2.       If an NGT, OGT, or FT is seen to extend into a distal bronchus, lung, or pleural space, notify the clinical staff immediately and suggest that tube removal be performed only after a thoracostomy tube set is at the bedside in case a significant pneumothorax develops.
3.       Rapid development of an ipsilateral pleural effusion or mediastinal widening after venous catheter placement should lead one to consider venous perforation, with the tip located in the pleural space or mediastinum after catheter infusion, or vessel injury with associated hemithorax or mediastinal hematoma.

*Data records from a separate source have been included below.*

(* ===== verification/Volumes.v ===== *)
(** Pod specs and what boot prepares from them: volume mounts
    (src/workloads/volumes/mod.rs), the rootfs path (image.rs) and the
    environment (env.rs). *)
From Stdlib Require Import Ascii.
From S2P Require Import Prelude Errors Core Routes Probes.

(** ** [fleetos_core::proto::workload] *)

Record EnvVar := mkEnvVar { env_name : string; env_value : string }.
Record VolumeMount := mkVolumeMount { vm_name : string; vm_mount_path : string; vm_read_only : bool }.
Inductive Source :=
| EmptyDirSource (size_limit_bytes : option Z)
| HostPathSource (path : string) (type : Z).
Record Volume := mkVolume { vol_name : string; vol_source : option Source }.
Record Resources := mkResources { vcpus : Z; memory_mb : Z }.
Record PodSpec := mkPodSpec {
  ps_pod_id : option string;
  ps_tenant_id : string;
  ps_workload_id : string;
  ps_role : string;
  ps_env : list EnvVar;
  ps_volumes : list Volume;
  ps_volume_mounts : list VolumeMount;
  ps_resources : option Resources;
  ps_ordinal : option Z;
  ps_probes : option ProbeSet;
}.

(** ** Paths *)

Definition is_absolute (p : string) : bool :=
  match p with String c _ => bool_decide (c = "/"%char) | EmptyString => false end.
Fixpoint ends_with_slash (p : string) : bool :=
  match p with
  | EmptyString => false
  | String c EmptyString => bool_decide (c = "/"%char)
  | String _ p => ends_with_slash p
  end.
(** [Path::join] on Unix: an absolute operand replaces the base. *)
Definition path_join (base p : string) : string :=
  if is_absolute p then p
  else if decide (base = "" ∨ ends_with_slash base = true) then base +:+ p
  else base +:+ "/" +:+ p.

(** [Path::exists] and [fs::remove_dir_all]. *)
Class Directories (F : Type) := {
  dir_exists : F → string → bool;
  dir_remove_all : string → M string F unit;
}.

(** ** src/workloads/volumes/mod.rs *)

Inductive VolumeSource :=
| EmptyDir (size_limit_bytes : option Z)
| HostPath (host_path_type : Z).
Record PreparedMount := mkPrepared {
  pm_name : string;
  mount_path : string;
  read_only : bool;
  host_path : string;
  source : VolumeSource;
}.
Record VolumeConfig := mkVolumeConfig { scratch_root : string; allow_host_path : bool }.
Definition VolumeConfig_default : VolumeConfig := mkVolumeConfig "/var/lib/fleetos/scratch" false.

Section volumes.
Context {F : Type} `{FileSystem F} `{Directories F}.

Definition io {A} (c : M string F A) : M AgentError F A :=
  λ f, let '(r, f') := c f in (map_err Io r, f').

Definition find_volume (name : string) (volumes : list Volume) : option Volume :=
  snd <$> list_find (λ v, v.(vol_name) = name) volumes.

(** One turn of the loop. *)
Definition prepare_mount (config : VolumeConfig) (pod_id : string) (volumes : list Volume)
    (mount : VolumeMount) : M AgentError F PreparedMount :=
  volume ← lift (ok_or (Workload ("volume mount '" +:+ mount.(vm_name) +:+ "' references undefined volume"))
                   (find_volume mount.(vm_name) volumes));
  match volume.(vol_source) with
  | Some (EmptyDirSource size_limit) =>
      let hp := path_join (path_join config.(scratch_root) pod_id) volume.(vol_name) in
      _ ← io (fs_create_dir_all hp);
      mret (mkPrepared volume.(vol_name) mount.(vm_mount_path) mount.(vm_read_only) hp (EmptyDir size_limit))
  | Some (HostPathSource path type) =>
      if negb config.(allow_host_path) then
        fail (Workload ("hostPath volume '" +:+ volume.(vol_name) +:+ "' rejected: HostPath is disabled by default " +:+
                "(zero-trust security surface, CR-CORE-2)"))
      else
        f ← get;
        if negb (dir_exists f path) then
          fail (Workload ("hostPath volume '" +:+ volume.(vol_name) +:+ "' rejected: path does not exist: " +:+ path))
        else mret (mkPrepared volume.(vol_name) mount.(vm_mount_path) mount.(vm_read_only) path (HostPath type))
  | None => fail (Workload ("volume '" +:+ volume.(vol_name) +:+ "' has no source (fail-closed)"))
  end.

Fixpoint prepare_mounts (config : VolumeConfig) (pod_id : string) (volumes : list Volume)
    (mounts : list VolumeMount) : M AgentError F (list PreparedMount) :=
  match mounts with
  | [] => mret []
  | mount :: mounts =>
      pm ← prepare_mount config pod_id volumes mount;
      rest ← prepare_mounts config pod_id volumes mounts;
      mret (pm :: rest)
  end.

Definition teardown_pod_scratch (config : VolumeConfig) (pod_id : string) : M AgentError F unit :=
  let pod_dir := path_join config.(scratch_root) pod_id in
  f ← get;
  if dir_exists f pod_dir then io (dir_remove_all pod_dir) else mret tt.
End volumes.

(** ** src/workloads/image.rs and env.rs *)

Fixpoint sanitize_image (s : string) : string :=
  match s with
  | EmptyString => EmptyString
  | String c s =>
      String (if decide (c = "/"%char ∨ c = ":"%char ∨ c = "@"%char) then "_"%char else c) (sanitize_image s)
  end.
Definition oci_to_erofs (image cache_dir : string) : Result string :=
  Ok (path_join cache_dir (sanitize_image image +:+ ".erofs")).

Definition build_env (env_vars : list EnvVar) : list (string * string) :=
  (λ e, (e.(env_name), e.(env_value))) <$> env_vars.

Section env.
Context `{FleetCore}.
(** The canonical name, or the raw SVID when there is none. *)
Definition generate_hosts_entries (routes : list RouteEntry) (trust_domain : string) : list (string * string) :=
  (λ r, (ipv4_to_string r.(dummy_ip),
    match dummy_ip_hostname r.(destination_svid) r.(destination_role) trust_domain trust_domain with
    | Ok h => h
    | Err _ => r.(destination_svid)
    end)) <$> routes.
Definition format_hosts (entries : list (string * string)) : string :=
  "# Generated by fleetos-agent" +:+ nl +:+ "127.0.0.1" +:+ tab +:+ "localhost" +:+ nl +:+
  String.concat "" ((λ '(ip, hostname), ip +:+ tab +:+ hostname +:+ nl) <$> entries).
End env.

(** ** What is mounted *)

Section facts.
Context {F : Type} `{FileSystem F} `{Directories F}.
Implicit Types (config : VolumeConfig) (volumes : list Volume) (mount : VolumeMount) (f : F).

Lemma io_ok {A} (c : M string F A) f a f' : io c f = (Ok a, f') → c f = (Ok a, f').
Proof. unfold io. destruct (c f) as [[] ?]; simpl; congruence. Qed.

(** The mount a declared volume stands for. *)
Definition mount_of config (pod_id : string) (v : Volume) mount (pm : PreparedMount) : Prop :=
  pm.(pm_name) = v.(vol_name) ∧ pm.(mount_path) = mount.(vm_mount_path) ∧
  pm.(read_only) = mount.(vm_read_only) ∧
  match v.(vol_source) with
  | Some (EmptyDirSource size) =>
      pm.(source) = EmptyDir size ∧
      pm.(host_path) = path_join (path_join config.(scratch_root) pod_id) v.(vol_name)
  | Some (HostPathSource path type) =>
      config.(allow_host_path) = true ∧ pm.(source) = HostPath type ∧ pm.(host_path) = path
  | None => False
  end.

Lemma prepare_mount_ok config pod_id volumes mount f pm f' :
  prepare_mount config pod_id volumes mount f = (Ok pm, f') →
  ∃ v, find_volume mount.(vm_name) volumes = Some v ∧ mount_of config pod_id v mount pm.
Proof.
  unfold prepare_mount. rewrite M_bind_ok. intros (v & f1 & Hv & Hm).
  apply lift_ok in Hv as [Hv ->]. apply ok_or_ok in Hv. exists v. split; [done|]. unfold mount_of.
  destruct (vol_source v) as [[size|path type]|]; [| |done].
  - apply M_bind_ok in Hm as (u & f2 & _ & [= <- <-]). done.
  - destruct (allow_host_path config); [|done]. apply M_bind_ok in Hm as (g & f2 & [= <- <-] & Hm).
    destruct (dir_exists _ _); simpl in Hm; [|done]. by injection Hm as <- <-.
Qed.

Lemma prepare_mounts_ok config pod_id volumes mounts f pms f' :
  prepare_mounts config pod_id volumes mounts f = (Ok pms, f') →
  Forall2 (λ mount pm, ∃ v, find_volume mount.(vm_name) volumes = Some v ∧
    mount_of config pod_id v mount pm) mounts pms.
Proof.
  revert f pms. induction mounts as [|mount mounts IH]; intros f pms; cbn [prepare_mounts].
  { intros [= <- <-]. constructor. }
  rewrite M_bind_ok. intros (pm & f1 & Hpm & Hrest). apply M_bind_ok in Hrest as (rest & f2 & Hrest & [= <- <-]).
  constructor; [by eapply prepare_mount_ok|by eapply IH].
Qed.

(** With host paths disabled, [prepare_mounts] succeeds exactly when every
    mount names a declared volume that is an [EmptyDir] (no undefined name, no
    missing source, no host path); each result then carries the mount's
    destination and read-only flag and points into the pod's scratch
    directory by [Path::join]. *)
Theorem prepare_mounts_deny config pod_id volumes mounts f :
  config.(allow_host_path) = false →
  (∀ p g, ∃ g', fs_create_dir_all p g = (Ok tt, g')) →
  let empty_dir mount v size :=
    find_volume mount.(vm_name) volumes = Some v ∧ v.(vol_source) = Some (EmptyDirSource size) in
  (is_ok (prepare_mounts config pod_id volumes mounts f).1 = true ↔
   Forall (λ mount, ∃ v size, empty_dir mount v size) mounts) ∧
  ∀ pms f', prepare_mounts config pod_id volumes mounts f = (Ok pms, f') →
    Forall2 (λ mount pm, ∃ v size, empty_dir mount v size ∧
      pm = mkPrepared v.(vol_name) mount.(vm_mount_path) mount.(vm_read_only)
             (path_join (path_join config.(scratch_root) pod_id) v.(vol_name)) (EmptyDir size)) mounts pms.
Proof.
  intros Hdeny Hfs empty_dir.
  assert (∀ pms f', prepare_mounts config pod_id volumes mounts f = (Ok pms, f') →
    Forall2 (λ mount pm, ∃ v size, empty_dir mount v size ∧
      pm = mkPrepared v.(vol_name) mount.(vm_mount_path) mount.(vm_read_only)
             (path_join (path_join config.(scratch_root) pod_id) v.(vol_name)) (EmptyDir size)) mounts pms)
    as Hres.
  { intros pms f' Hp%prepare_mounts_ok. eapply Forall2_impl; [exact Hp|].
    intros mount [] (v & Hv & Hn & Hp' & Hr & Hs). cbn in *.
    destruct (vol_source v) as [[size|]|] eqn:Hsrc; [|destruct Hs; congruence|done].
    destruct Hs as [-> ->]. exists v, size. subst. done. }
  split; [|done]. clear Hres. split.
  - destruct (prepare_mounts _ _ _ _ _) as [[pms|] f'] eqn:Hp; [|done]. intros _.
    apply prepare_mounts_ok in Hp. clear Hfs.
    induction Hp as [|mount pm mounts pms (v & Hv & _ & _ & _ & Hs) _ IH]; [done|].
    constructor; [|done]. destruct (vol_source v) as [[size|]|] eqn:Hsrc; [|destruct Hs; congruence|done].
    by exists v, size.
  - revert f. induction mounts as [|mount mounts IH]; intros f; [done|].
    intros [(v & size & Hv & Hs) Hms]%Forall_cons. cbn [prepare_mounts].
    destruct (Hfs (path_join (path_join (scratch_root config) pod_id) (vol_name v)) f) as [g Hg].
    assert (∃ pm, prepare_mount config pod_id volumes mount f = (Ok pm, g)) as [pm Hpm].
    { eexists. unfold prepare_mount. rewrite M_bind_ok. exists v, f. split; [by unfold lift; rewrite Hv|].
      rewrite Hs, M_bind_ok. exists tt, g. split; [|done]. unfold io. by rewrite Hg. }
    specialize (IH g Hms). unfold mbind, M_bind. rewrite Hpm.
    by destruct (prepare_mounts config pod_id volumes mounts g) as [[] ?].
Qed.

(** The scratch directory does not confine the volume: a volume named by
    an absolute path is mounted from that path of the host, writable, although
    the default configuration refuses the same path as a host path. *)
Theorem absolute_name_escapes pod_id path dst size type f f' :
  is_absolute path = true → fs_create_dir_all path f = (Ok tt, f') →
  let mount := mkVolumeMount path dst false in
  (prepare_mounts VolumeConfig_default pod_id [mkVolume path (Some (EmptyDirSource size))] [mount] f).1 =
    Ok [mkPrepared path dst false path (EmptyDir size)] ∧
  is_ok (prepare_mounts VolumeConfig_default pod_id [mkVolume path (Some (HostPathSource path type))] [mount] f).1
    = false.
Proof.
  intros Habs Hf mount.
  assert (∀ src, find_volume path [mkVolume path src] = Some (mkVolume path src)) as Hfind.
  { intros src. unfold find_volume. cbn [list_find vol_name]. by rewrite decide_True. }
  split; cbn [prepare_mounts]; unfold prepare_mount, mbind, M_bind, lift; cbn [vm_name]; subst mount;
    cbn [vm_name]; rewrite Hfind; cbn [ok_or vol_source vol_name]; [|done].
  unfold io. unfold path_join at 1. rewrite Habs. rewrite Hf. cbn. f_equal. f_equal. f_equal.
  unfold path_join at 1. by rewrite Habs.
Qed.
End facts.

#[export] Instance gmap_dirs : Directories (gmap string bytes) := {
  dir_exists f p := bool_decide (Exists (λ q, q = p ∨ String.prefix (p +:+ "/") q = true) (elements (dom f)));
  dir_remove_all p f :=
    (Ok tt, filter (λ '(q, _), q ≠ p ∧ String.prefix (p +:+ "/") q = false) f);
}.

Lemma prepare_mounts_deny_witness :
  is_ok (prepare_mounts VolumeConfig_default "p" [mkVolume "tmp" (Some (EmptyDirSource None))]
    [mkVolumeMount "tmp" "/scratch" false] (∅ : gmap string bytes)).1 = true.
Proof.
  apply (prepare_mounts_deny VolumeConfig_default "p" [mkVolume "tmp" (Some (EmptyDirSource None))]
    [mkVolumeMount "tmp" "/scratch" false] (∅ : gmap string bytes)); [done|by intros; eexists|].
  constructor; [|constructor]. by eexists _, _.
Defined.

Lemma absolute_name_escapes_witness :
  (prepare_mounts VolumeConfig_default "p" [mkVolume "/etc" (Some (EmptyDirSource None))]
    [mkVolumeMount "/etc" "/x" false] (∅ : gmap string bytes)).1 =
  Ok [mkPrepared "/etc" "/x" false "/etc" (EmptyDir None)].
Proof.
  by apply (absolute_name_escapes (F := gmap string bytes) "p" "/etc" "/x" None 0 ∅ ∅).
Defined.
(* ===== verification/Containerd.v ===== *)
(** The containerd adapter (src/workloads/containerd.rs): the OCI spec it
    builds, boot and stop.  The containerd services are the class [ContainerdServices];
    serde_json's serializer is an argument. *)
From S2P Require Import Prelude Errors Core Pods Volumes.

(** [serde_json::Value], as far as the spec uses it. *)
Inductive Json :=
| JString (s : string)
| JNumber (n : Z)
| JBool (b : bool)
| JArray (l : list Json)
| JObject (fields : list (string * Json)).

(** A field of an object; [Null] counts as absent. *)
Definition jget (k : string) (j : Json) : option Json :=
  match j with
  | JObject fields => (λ r, r.2.2) <$> list_find (λ kv, kv.1 = k) fields
  | _ => None
  end.

Definition hosts_path (workload_id : string) : string := "/run/fleetos/pods/" +:+ workload_id +:+ "/hosts".

Definition volume_json (m : PreparedMount) : Json :=
  JObject [("destination", JString m.(mount_path)); ("type", JString "bind");
           ("source", JString m.(host_path));
           ("options", JArray (if m.(read_only) then [JString "rbind"; JString "ro"]
                               else [JString "rbind"; JString "rw"]))].
Definition oci_mounts (workload_id : string) (mounts : list PreparedMount) : list Json :=
  [JObject [("destination", JString "/etc/hosts"); ("type", JString "bind");
            ("source", JString (hosts_path workload_id)); ("options", JArray [JString "rbind"; JString "ro"])];
   JObject [("destination", JString "/proc"); ("type", JString "proc"); ("source", JString "proc")]]
  ++ (volume_json <$> mounts).

(** The CPU shares and the memory limit: [u32] fields widened to [u64]. *)
Definition oci_limits (r : option Resources) : Z * Z :=
  match r with
  | Some r => (r.(vcpus), u64_mul r.(memory_mb) (1024 * 1024))
  | None => (1, 512 * 1024 * 1024)
  end.

Definition oci_json (spec : WorkloadSpec PodSpec) (pod_spec : PodSpec) (mounts : list PreparedMount)
    (netns_path : string) : Json :=
  let '(cpu_limit, mem_limit) := oci_limits pod_spec.(ps_resources) in
  JObject
    [("ociVersion", JString "1.0.2");
     ("process", JObject
        [("user", JObject [("uid", JNumber 0); ("gid", JNumber 0)]);
         ("args", JArray [JString "/init"]);
         ("env", JArray ((λ e, JString (e.(env_name) +:+ "=" +:+ e.(env_value))) <$> pod_spec.(ps_env)));
         ("cwd", JString "/")]);
     ("root", JObject [("path", JString "rootfs"); ("readonly", JBool true)]);
     ("hostname", JString spec.(spec_hostname));
     ("mounts", JArray (oci_mounts spec.(spec_workload_id) mounts));
     ("linux", JObject
        [("namespaces", JArray
            [JObject [("type", JString "pid")]; JObject [("type", JString "ipc")];
             JObject [("type", JString "uts")]; JObject [("type", JString "mount")];
             JObject [("type", JString "network"); ("path", JString netns_path)]]);
         ("resources", JObject
            [("cpu", JObject [("quota", JNumber (u64_mul cpu_limit 100000)); ("period", JNumber 100000)]);
             ("memory", JObject [("limit", JNumber mem_limit)])])])].

(** ** The services *)

Record Any := mkAny { type_url : string; any_value : bytes }.
Record Container := mkContainer {
  c_id : string;
  c_image : string;
  c_spec : option Any;
  c_snapshotter : string;
}.

Class ContainerdServices (D : Type) := {
  CdChannel : Type;
  (** [Endpoint::try_from(..)] and [connect], under the adapter's error text *)
  cd_connect : M string D CdChannel;
  containers_create : CdChannel → Container → M string D unit;
  containers_delete : CdChannel → string → M string D unit;
  (** the pid of the created task *)
  tasks_create : CdChannel → string → M string D Z;
  tasks_start : CdChannel → string → M string D unit;
  tasks_kill : CdChannel → string → Z → M string D unit;
  tasks_delete : CdChannel → string → M string D unit;
  (** [tokio::time::sleep], in seconds *)
  cd_sleep : Z → D → D;
}.

Section adapter.
Context {D F : Type} `{ContainerdServices D} `{FileSystem F}.
(** [serde_json::to_vec] *)
Context (to_vec : Json → result string bytes).

Record ContainerdAdapter := mkContainerd {
  hosts_content : string;
  cd_channel : option CdChannel;
  daemon : D;
  cd_files : F;
}.

Definition new_lazy (hosts : string) (d : D) (f : F) : ContainerdAdapter := mkContainerd hosts None d f.
Definition set_hosts_content (content : string) (a : ContainerdAdapter) : ContainerdAdapter :=
  mkContainerd content a.(cd_channel) a.(daemon) a.(cd_files).

Definition on_daemon {A} (pre : string) (c : M string D A) : M AgentError ContainerdAdapter A := λ a,
  let '(r, d) := c a.(daemon) in
  (map_err (λ e, Workload (pre +:+ e)) r, mkContainerd a.(hosts_content) a.(cd_channel) d a.(cd_files)).
Definition on_cd_files {A} (c : M string F A) : M AgentError ContainerdAdapter A := λ a,
  let '(r, f) := c a.(cd_files) in
  (map_err Io r, mkContainerd a.(hosts_content) a.(cd_channel) a.(daemon) f).
Definition keep_channel (ch : CdChannel) (a : ContainerdAdapter) : ContainerdAdapter :=
  mkContainerd a.(hosts_content) (Some ch) a.(daemon) a.(cd_files).

Definition channel : M AgentError ContainerdAdapter CdChannel :=
  a ← get;
  match a.(cd_channel) with
  | Some ch => mret ch
  | None =>
      ch ← on_daemon "containerd connect: " cd_connect;
      _ ← modify (keep_channel ch);
      mret ch
  end.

4.       When air embolism is suspected during line placement or use, the patient should immediately be placed in the left lateral position to keep the air trapped in the right heart chambers, supplemental oxygen should be administered, and vital signs should be monitored.

·         Twiddler's syndrome is a rare disorder in which a patient causes malfunction of a transvenous pacemaker or AICD by manipulating or "twiddling" with the pacing generator pack, which may be facilitated by a large pocket for the generator pack or loose subcutaneous tissue, leading to dislodgement of the pacing leads. Chest radiography is the key to diagnosis and typically shows twisting or coiling of the lead(s) about the axis of the pacemaker as well as possible lead fracture, displacement, or migration.